> _Task goal_
Using the material below, set down only the line containing "apply Hremove. reflexivity." and the lines after it, unchanged.

> _The data_

*** Block opens ***

(** The loop returns; it appends the positions [kept_refs] lists, and
    the segments it leaves there are the kept segments, with their words
    removed when asked, and with the gaps closed. *)
Lemma housekeeping_loop_spec (o : options) (initial : list entry)
      (fuel : nat) :
  forall k n st l,
    store_invariant o initial k st l ->
    skipn n (result_segments st) = seq k (length initial - k) ->
    (length initial - k <= fuel)%nat ->
    exists st',
      housekeeping_loop fuel o n st = Return st'
      /\ new_result_segments st'
         = new_result_segments st ++ kept_refs k (skipn k initial)
      /\ map (lookup (store st')) (new_result_segments st')
         = map Dict
             (fill_gaps (prevent_short_gaps o)
                (l ++ map (strip_words o)
                        (kept_segments (skipn k initial)))).
Proof.
  induction fuel as [|fuel IH]; intros k n st l Hinv Hskip Hfuel.
  - (* nothing left to read *)
    replace (length initial - k)%nat with 0%nat in Hskip by lia.
    simpl in Hskip. exists st.
    rewrite (housekeeping_loop_done 0 o n st
               (skipn_nil_nth_error _ _ _ Hskip)).
    rewrite (skipn_all2 initial) by lia. simpl. rewrite !app_nil_r.
    split; [reflexivity|]. split; [reflexivity|].
    destruct Hinv as [_ [_ [_ [_ [H5 _]]]]]. exact H5.
  - destruct (length initial - k)%nat as [|m] eqn:Hm.
    + simpl in Hskip. exists st.
      rewrite (housekeeping_loop_done (S fuel) o n st
                 (skipn_nil_nth_error _ _ _ Hskip)).
      rewrite (skipn_all2 initial) by lia. simpl. rewrite !app_nil_r.
      split; [reflexivity|]. split; [reflexivity|].
      destruct Hinv as [_ [_ [_ [_ [H5 _]]]]]. exact H5.
    + simpl in Hskip.
      destruct (skipn_cons_nth_error _ _ _ _ _ Hskip) as [Hnth Hrest].
      assert (Hk : (k < length initial)%nat) by lia.
      rewrite (housekeeping_loop_step fuel o n st k Hnth).
      assert (Hlook : lookup (store st) k = lookup initial k).
      { destruct Hinv as [_ [H2 _]]. apply H2. lia. }
      rewrite Hlook, (skipn_lookup initial k Hk).
      assert (Hremove :
               valid_entry (lookup initial k) = false ->
               exists st',
                 housekeeping_loop fuel o (S n) (remove_segment st k)
                 = Return st'
                 /\ new_result_segments st'
                    = new_result_segments st
                        ++ kept_refs k (lookup initial k
                                          :: skipn (S k) initial)
                 /\ map (lookup (store st')) (new_result_segments st')
                    = map Dict
                        (fill_gaps (prevent_short_gaps o)
                           (l ++ map (strip_words o)
                                   (kept_segments
                                      (lookup initial k
                                         :: skipn (S k) initial))))).
      { intro Hv.
        rewrite (kept_refs_invalid k _ _ Hv),
          (kept_segments_invalid _ _ Hv), skipn_skipn.
        change (1 + S k)%nat with (S (S k)).
        apply (IH (S (S k)) (S n) (remove_segment st k) l).
        - apply remove_segment_invariant, Hinv.
        - simpl result_segments.
          rewrite (remove_first_skipn _ _ k (result_segments st) n k Hnth)
            by apply entry_eqb_refl.
          change (S (S n)) with (1 + S n)%nat.
          rewrite <- skipn_skipn, Hrest.
          replace (length initial - S (S k))%nat with (m - 1)%nat by lia.
          destruct m; simpl; rewrite ?Nat.sub_0_r; reflexivity.
        - lia. }
      destruct (lookup initial k) as [a|s] eqn:Hx.
      * apply Hremove. reflexivity.
      * destruct (valid_text s) eqn:Hv.
        -- destruct (IH (S k) (S n) (keep_segment o st k s)
                       (l ++ [strip_words o s]))
             as [st' [Hr [Hrefs Hvals]]].
           ++ apply keep_segment_invariant; assumption.
           ++ unfold keep_segment. simpl result_segments.
              rewrite Hrest. f_equal. lia.
           ++ lia.
           ++ exists st'. split; [exact Hr|]. split.
              ** rewrite Hrefs. unfold keep_segment. simpl.
                 rewrite Hv, <- app_assoc. reflexivity.
              ** rewrite Hvals. simpl. rewrite Hv, <- app_assoc.
                 reflexivity.
        -- apply Hremove. simpl. exact Hv.
Qed.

*** Block closes ***

> _Solution to this exercise_
      * apply Hremove. reflexivity.
      * destruct (valid_text s) eqn:Hv.
        -- destruct (IH (S k) (S n) (keep_segment o st k s)
                       (l ++ [strip_words o s]))
             as [st' [Hr [Hrefs Hvals]]].
           ++ apply keep_segment_invariant; assumption.
           ++ unfold keep_segment. simpl result_segments.
              rewrite Hrest. f_equal. lia.
           ++ lia.
           ++ exists st'. split; [exact Hr|]. split.
              ** rewrite Hrefs. unfold keep_segment. simpl.
                 rewrite Hv, <- app_assoc. reflexivity.
              ** rewrite Hvals. simpl. rewrite Hv, <- app_assoc.
                 reflexivity.
        -- apply Hremove. simpl. exact Hv.
Qed.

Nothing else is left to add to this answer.